Livro Dom Casmurro, 1899, capítulo “Olhos de Ressaca”

Essa famosa expressão de Bentinho sobre sua amada Capitu transpôs décadas e é tema de debate até os dias atuais. Dissimulada e adúltera? Ou vítima de um ciúme doentio? Os belos olhos de Capitu, aliados a seu ar de liberdade com tom de mistério faziam-na uma mulher de atitude duvidosa.

Dom Casmurro é um dos livros da literatura brasileira com uma das personagens femininas mais conhecidas. Numa época de recato, na qual as mulheres eram tidas como propriedade masculina, o livro teve uma boa recepção do público. Todas queriam ser a bela Capitu. Avassaladora e marcante para a época.

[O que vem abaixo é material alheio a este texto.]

Definition processSessionReplay (authedPubkeyHex : string) (f : SessionReplay) : M unit :=
  let sessionKey := hex (rp_session_id f) in
  found ← get_session sessionKey;
  match found with
  | None => refuse_replay authedPubkeyHex f "session_not_found"
  | Some st =>
      if negb (bool_decide (authedPubkeyHex = a_hex st ∨ authedPubkeyHex = b_hex st))
      then refuse_replay authedPubkeyHex f "not_a_participant"
      else
        let counterpartyHex := if bool_decide (authedPubkeyHex = a_hex st) then b_hex st else a_hex st in
        match truthy (prior_relay_id (extras st)) with
        | None => refuse_replay authedPubkeyHex f "session_not_a_resume"
        | Some priorRelayHex =>
            if negb (bool_decide (status st = active))
            then refuse_replay authedPubkeyHex f
                   (if bool_decide (status st = diverged) then "session_diverged" else "session_not_active")
            else if negb (awaiting_replay (extras st)) || (0 <? length (leaf_log st))%nat
            then refuse_replay authedPubkeyHex f "replay_already_adopted"
            else
              match check_replay st authedPubkeyHex counterpartyHex priorRelayHex f with
              | Err (reason, isDiverged) =>
                  _ ← (if (isDiverged : bool) then
                         _ ← set_session sessionKey (diverge st "the replayed chain and the counterparty's signed tip disagree about a message both sides hold");
                         emitDivergenceAlert (rp_session_id f) counterpartyHex
                       else mret tt);
                  refuse_replay authedPubkeyHex f reason
              | Ok leaves =>
                  _ ← set_session sessionKey (adopt st leaves);
                  _ ← (match directory env with
                       | Some dir => maybeProcessSeal dir (rp_session_id f) sessionKey
                       | None => mret tt
                       end);
                  _ ← sendFrame authedPubkeyHex (FReplayResult (rp_session_id f) (Ok (length leaves)));
                  mret tt
              end
        end
  end.

(** * Sweeps *)

Definition idleSweep (maxIdleMs : Z) : M unit :=
  now ← date_now;
  swept ← (λ r, let '(s, keys) := sweepIdleSessions (store r) maxIdleMs now in (with_store r s, Ok keys));
  for_each cleanupSessionTracking swept.

(** * Runs *)

(** What reaches the relay; [Connected] replaces the streams that are open. *)
Inductive input : Type :=
| Assign (who : string) (a : SessionAssignment)
| Submit (who : string) (remotePeerId : option string) (f : HashSubmit)
| Replay (who : string) (f : SessionReplay)
| Discard (sessionId : bytes)
| IdleSweep (maxIdleMs : Z)
| Connected (who : list string).

Definition run_input (r : relay) (i : input) : relay :=
  match i with
  | Assign who a => (processClientRecordAssignment who a r).1
  | Submit who peer f => (processHashSubmit who peer f r).1
  | Replay who f => (processSessionReplay who f r).1
  | Discard sessionId => (discardSession sessionId r).1
  | IdleSweep maxIdleMs => (idleSweep maxIdleMs r).1
  | Connected who => with_streams r who
  end.

Definition run (r : relay) (inputs : list input) : relay := foldl run_input r inputs.

Definition initial : relay := mkRelay 0 empty_store [] [] [] [] [] [] [] [].

Definition reachable (r : relay) : Prop := ∃ inputs, r = run initial inputs.

End Node.
End RelaySession.
(* ===== verification/RelaySessionInvariant.v ===== *)
(** What holds of every session the relay keeps, and that every input keeps it:
    the leaves are numbered from one, each over the root of those before it,
    signed by a participant for this session, acknowledging no position that is
    not there. *)
From S2P Require Import Prelude Text JsMap Effects Wire Relay SealChain Merkle SealChainTheorems RelaySession.
Import Text JsMap Effects Wire Relay SealChain Merkle SealChainTheorems RelaySession.

Module RelaySessionInvariant.

(** [buildStructure2] fills in the fields it is given. *)
Definition builds_structure2 (env : RelayEnv) : Prop :=
  ∀ seq pk ch sig root s, buildStructure2 env seq pk ch sig root = Some s → s = mkS2 seq pk ch sig root.

Section Invariant.
Context (env : RelayEnv).

(** Whether the own links of all leaves are kept, which submits by their authors do. *)
Context (links : Prop).

Abbreviation lhash := (leaf_hash (encodeStructure2 env) (leaf_hasher env)).
Abbreviation decodeS1 := (decodeStructure1Fields (cborDecode env)).
Abbreviation represents := (Merkle.represents (nodeHash env)).
Abbreviation root_of log := (mth (nodeHash env) (map lhash log)).

(** Leaf [l] of session [st] after the leaves [before]. *)
Record in_order (st : session) (before : list RelaySealLeaf) (l : RelaySealLeaf) (f : Structure1Fields)
    : Prop := mkInOrder {
  io_signature : verify env (sender l) (structure1_cbor l) (sender_signature (s2 l)) = true;
  io_decodes : decodeS1 (structure1_cbor l) = Some f;
  io_content : s1_content_hash f = content_hash (s2 l);
  io_session : s1_session_id f = session_id (assignment st);
  io_sender : sender l = participant_a (assignment st) ∨ sender l = participant_b (assignment st);
  io_number : sequence_number (s2 l) = (Z.of_nat (length before) + 1)%Z;
  io_prev_root : before ≠ [] → prev_root (s2 l) = root_of before;
  io_seen : js_gtb (s1_last_seen_seq f) (Z.of_nat (length before)) = false;
  io_self : links → ∀ p, previous_own before (sender l) = Some p → s1_prev_own_hash f = content_hash (s2 p);
}.

Definition leaves_ok (st : session) (log : list RelaySealLeaf) : Prop :=
  ∀ before l after, log = before ++ l :: after → ∃ f, in_order st before l f.

Record session_ok (st : session) : Prop := mkSessionOk {
  so_count : seq_counter st = Z.of_nat (length (leaf_log st));
  so_leaves : leaves_ok st (leaf_log st);
  so_stack : represents (tree_stack st) (map lhash (leaf_log st));
  so_root : running_root st = match leaf_log st with [] => genesis_prev_root st | _ => root_of (leaf_log st) end;
  so_first : truthy (prior_relay_id (extras st)) = None →
    ∀ l, head (leaf_log st) = Some l → prev_root (s2 l) = genesis_prev_root st;
  so_wait : awaiting_replay (extras st) = true → leaf_log st = [];
}.

(** The sessions of the store. *)
Record sessions_ok (m : jsmap string session) : Prop := mkSessionsOk {
  ss_wf : jwf m;
  ss_key : ∀ k st, jget m k = Some st → k = hex (session_id (assignment st));
  ss_ok : ∀ k st, jget m k = Some st → session_ok st;
}.

Definition inv (r : relay) : Prop := sessions_ok (sessions (store r)).

(** ** Sessions *)

Lemma leaves_ok_app st log l f : leaves_ok st log → in_order st log l f → leaves_ok st (log ++ [l]).
Proof.
  intros Hlog Hl before x after E.
  destruct after as [|y after _] using rev_ind.
  - apply app_inj_tail in E as [<- <-]. by exists f.
  - rewrite app_comm_cons, app_assoc in E. apply app_inj_tail in E as [E _]. by apply (Hlog before x after).
Qed.

Lemma in_order_assignment st st' before l f :
  assignment st' = assignment st → in_order st before l f → in_order st' before l f.
Proof. intros E []. split; rewrite ?E; done. Qed.

Lemma leaves_ok_assignment st st' log :
  assignment st' = assignment st → leaves_ok st log → leaves_ok st' log.
Proof.
  intros E Hl before l after El. destruct (Hl before l after El) as [f Hf]. exists f.
  by apply (in_order_assignment st).
Qed.
(* ===== verification/RelayGater.v ===== *)
(** The relay's connection gater (packages/relay/src/relay-connection-gater.ts): who may
    hold a circuit reservation, who may dial through, and whose slot is reclaimed.

    The readings of [Date.now()] in a call are given in order; [connected] says whether a
    peer is still connected (a relay without a node, or whose node cannot tell, counts
    every peer as connected).  Log lines are not modelled. *)
From S2P Require Import Prelude JsMap.
Import JsMap.

Module RelayGater.

(** * Data *)

Definition SLOT_CAP_PER_AGENT : nat := 32.
Definition PROVEN_PEER_MEMORY_MS : Z := 2 * 60 * 1000.
Definition SLOT_REAP_ACTIVITY_FLOOR_MS : Z := 6 * 60 * 60 * 1000.
Definition DEFAULT_SLOT_CEILING : Z := 4096.

Record ReapedSlot : Type := mkReaped { r_peerId : string; r_agents : list string; idleMs : Z }.

(** [pressureLine] is [Math.floor(slotCeiling * reapPressureFraction)]. *)
Record Options : Type := mkOptions { slotCap : nat; pressureLine : Z }.

(** [agents] is a set in insertion order. *)
Record SlotRecord : Type := mkSlot {
  reserved : bool;
  provenForReservation : bool;
  agents : list string;
  grantedAt : Z;
  lastActivityAt : option Z;
}.

Inductive SlotAdmission : Type := Admission | SlotRefusal (held cap : nat).

Record gater : Type := mkGater {
  sessionBindings : jsmap string (string * string);
  reservedAt : jsmap string Z;
  slots : jsmap string SlotRecord;
  provenPeers : jsmap string (string * Z);
  unprovenAsks : jsmap string nat;
}.

Definition empty_gater : gater := mkGater [] [] [] [] [].

Definition with_bindings (g : gater) m := mkGater m (reservedAt g) (slots g) (provenPeers g) (unprovenAsks g).
Definition with_reservedAt (g : gater) m := mkGater (sessionBindings g) m (slots g) (provenPeers g) (unprovenAsks g).
Definition with_slots (g : gater) m := mkGater (sessionBindings g) (reservedAt g) m (provenPeers g) (unprovenAsks g).
Definition with_proven (g : gater) m := mkGater (sessionBindings g) (reservedAt g) (slots g) m (unprovenAsks g).
Definition with_asks (g : gater) m := mkGater (sessionBindings g) (reservedAt g) (slots g) (provenPeers g) m.

(** [set.add] *)
Definition add_agent (a : string) (l : list string) : list string := if decide (a ∈ l) then l else l ++ [a].

Section Gater.
Context (opts : Options).

(** * Bindings *)

Definition recordSessionBinding (g : gater) (sessionIdHex initiator counterparty : string) : gater :=
  with_bindings g (jset (sessionBindings g) sessionIdHex (initiator, counterparty)).

Definition removeSessionBinding (g : gater) (sessionIdHex : string) : gater :=
  with_bindings g (jdel (sessionBindings g) sessionIdHex).

Definition binds (s d : string) (b : string * string) : bool :=
  bool_decide (b = (s, d)) || bool_decide (b = (d, s)).

(** Whether the dial is refused. *)
Definition denyOutboundRelayedConnection (g : gater) (s d : string) : bool :=
  negb (existsb (binds s d) (jvals (sessionBindings g))).

(** * Counts *)

Definition holds (agent : string) (except : string) (e : string * SlotRecord) : bool :=
  bool_decide (e.1 ≠ except) && reserved e.2 && bool_decide (agent ∈ agents e.2).

Definition reservedSlotsForAgent (g : gater) (agent except : string) : nat :=
  length (List.filter (holds agent except) (slots g)).

Definition slotCountForAgent (g : gater) (agent : string) : nat := reservedSlotsForAgent g agent EmptyString.

Definition slotCount (g : gater) : nat := length (List.filter (λ e, reserved e.2) (slots g)).

Definition proofBookkeepingSize (g : gater) : nat := length (provenPeers g) + length (unprovenAsks g).

Definition agentsForSlot (g : gater) (peerId : string) : option (list string) := agents <$> jget (slots g) peerId.

(** * The ledger *)

Definition recordActivity (g : gater) (peerId : string) (now : Z) : gater :=
  match jget (slots g) peerId with
  | Some s => with_slots g (jset (slots g) peerId
                (mkSlot (reserved s) (provenForReservation s) (agents s) (grantedAt s) (Some now)))
  | None => g
  end.

(** What both a disconnect and a release forget; the proofs stay. *)
Definition forget (g : gater) (peerId : string) : gater :=
  mkGater (sessionBindings g) (jdel (reservedAt g) peerId) (jdel (slots g) peerId) (provenPeers g)
    (jdel (unprovenAsks g) peerId).

Definition recordDisconnect (g : gater) (peerId : string) : gater := forget g peerId.

Definition releaseSlot (g : gater) (peerId : string) : gater := forget g peerId.

(** A slot of this agent alone that never carried traffic and whose peer is gone. *)
Definition reclaimable (connected : string → bool) (peerId agent : string) (e : string * SlotRecord) : bool :=
  bool_decide (e.1 ≠ peerId) && bool_decide (agent ∈ agents e.2) && (length (agents e.2) =? 1)%nat &&
  bool_decide (lastActivityAt e.2 = None) && negb (connected e.1).

(** The ledger afterwards, the peers released, and the answer. *)
Definition admitSlot (connected : string → bool) (g : gater) (peerId agentPubkeyHex : string)
    (forReservation : bool) (now : Z) : gater * list string * SlotAdmission :=
  let existing := jget (slots g) peerId in
  let reclaimed := map fst (List.filter (reclaimable connected peerId agentPubkeyHex) (slots g)) in
  let g := foldl releaseSlot g reclaimed in
  let held := slotCountForAgent g agentPubkeyHex in
  if negb (match existing with Some s => bool_decide (agentPubkeyHex ∈ agents s) | None => false end) &&
     (slotCap opts <=? held)%nat
  then (g, reclaimed, SlotRefusal held (slotCap opts))
  else
    let g := if forReservation
             then with_asks (with_proven g (jset (provenPeers g) peerId (agentPubkeyHex, (now + PROVEN_PEER_MEMORY_MS)%Z)))
                    (jdel (unprovenAsks g) peerId)
             else g in
    let slot := match existing with
                | Some s => mkSlot (reserved s) (provenForReservation s || forReservation)
                              (add_agent agentPubkeyHex (agents s)) (grantedAt s) (lastActivityAt s)
                | None => mkSlot false forReservation [agentPubkeyHex] now None
                end in
    (with_slots g (jset (slots g) peerId slot), reclaimed, Admission).

(** * The reaper *)

Definition sweepProofBookkeeping (g : gater) (now : Z) : gater :=
  with_asks (with_proven g (List.filter (λ e, now <? e.2.2)%Z (provenPeers g))) [].

Definition candidate (now : Z) (e : string * SlotRecord) : option ReapedSlot :=
  let idle := (now - default (grantedAt e.2) (lastActivityAt e.2))%Z in
  if negb (reserved e.2) then None
  else if (idle <=? SLOT_REAP_ACTIVITY_FLOOR_MS)%Z then None
  else Some (mkReaped e.1 (agents e.2) idle).

(** [candidates.sort((a, b) => b.idleMs - a.idleMs)]: stable, quietest first. *)
Fixpoint place (c : ReapedSlot) (l : list ReapedSlot) : list ReapedSlot :=
  match l with
  | [] => [c]
  | d :: l' => if (idleMs d <=? idleMs c)%Z then c :: l else d :: place c l'
  end.

Definition quietest_first (l : list ReapedSlot) : list ReapedSlot := foldr place [] l.

Definition reapIdleSlots (g : gater) (sweepNow now : Z) : gater * list ReapedSlot :=
  let g := sweepProofBookkeeping g sweepNow in
  let reservedHeld := Z.of_nat (slotCount g) in
  if (reservedHeld <=? pressureLine opts)%Z then (g, [])
  else
    let target := Z.to_nat (reservedHeld - pressureLine opts) in
    let reaped := take target (quietest_first (omap (candidate now) (slots g))) in
    (foldl (λ g c, releaseSlot g (r_peerId c)) g reaped, reaped).

(** * The gate *)

(** The slot of a peer, re-established from a proof made on an earlier connection; an
    expired proof is dropped and ends the question. *)
Definition recall (g : gater) (id : string) (now : nat → Z) : gater * result unit (option SlotRecord) :=
  let slot := jget (slots g) id in
  if match slot with Some s => provenForReservation s | None => false end then (g, Ok slot)
  else match jget (provenPeers g) id with
  | None => (g, Ok slot)
  | Some (agent, expiresAt) =>
      if (now 0%nat <? expiresAt)%Z then
        let s := default (mkSlot false true [] (now 1%nat) None) slot in
        let s := mkSlot (reserved s) true (add_agent agent (agents s)) (grantedAt s) (lastActivityAt s) in
        (with_slots g (jset (slots g) id s), Ok (Some s))
      else (with_proven g (jdel (provenPeers g) id), Err tt)
  end.

Definition at_cap (g : gater) (id : string) (agent : string) : bool :=
  (slotCap opts <=? reservedSlotsForAgent g agent id)%nat.

(** Whether the reservation is refused. *)
Definition denyInboundRelayReservation (g : gater) (id : string) (now : nat → Z) : gater * bool :=
  match recall g id now with
  | (g, Err _) => (g, true)
  | (g, Ok slot) =>
      match slot with
      | Some s =>
          if negb (provenForReservation s) || (length (agents s) =? 0)%nat then
            (with_asks g (jset (unprovenAsks g) id (default 0 (jget (unprovenAsks g) id) + 1)), true)
          else if existsb (at_cap g id) (agents s) then (g, true)
          else
            (with_reservedAt
               (with_slots g (jset (slots g) id
                  (mkSlot true (provenForReservation s) (agents s) (grantedAt s) (lastActivityAt s))))
               (jset (reservedAt g) id (now 2%nat)), false)
      | None => (with_asks g (jset (unprovenAsks g) id (default 0 (jget (unprovenAsks g) id) + 1)), true)
      end
  end.

End Gater.
End RelayGater.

Engraçado se não fosse tristemente real, os homens queriam ter uma Capitu, mas não dentro do lar, não queriam ter que se preocupar como Bentinho. Realidade essa que se mantém.

Pergunte há homens na rua qual tipo de mulher é para casar e eles lhe traçarão um perfil tradicionalista, enquanto consideram mulheres livres e sensuais a opção ideal para manter um relacionamento informal ou extraconjugal.

Com sua característica de abordar tabus retratando uma realidade nua e crua, Jorge Amado retratou em seus livros mulheres de personalidades marcantes. Como a jovem Tieta de “Tieta do Agreste”, de 1977, que retratava uma adolescente escorraçada pelo pai por manter aventuras amorosas e almejar a liberdade.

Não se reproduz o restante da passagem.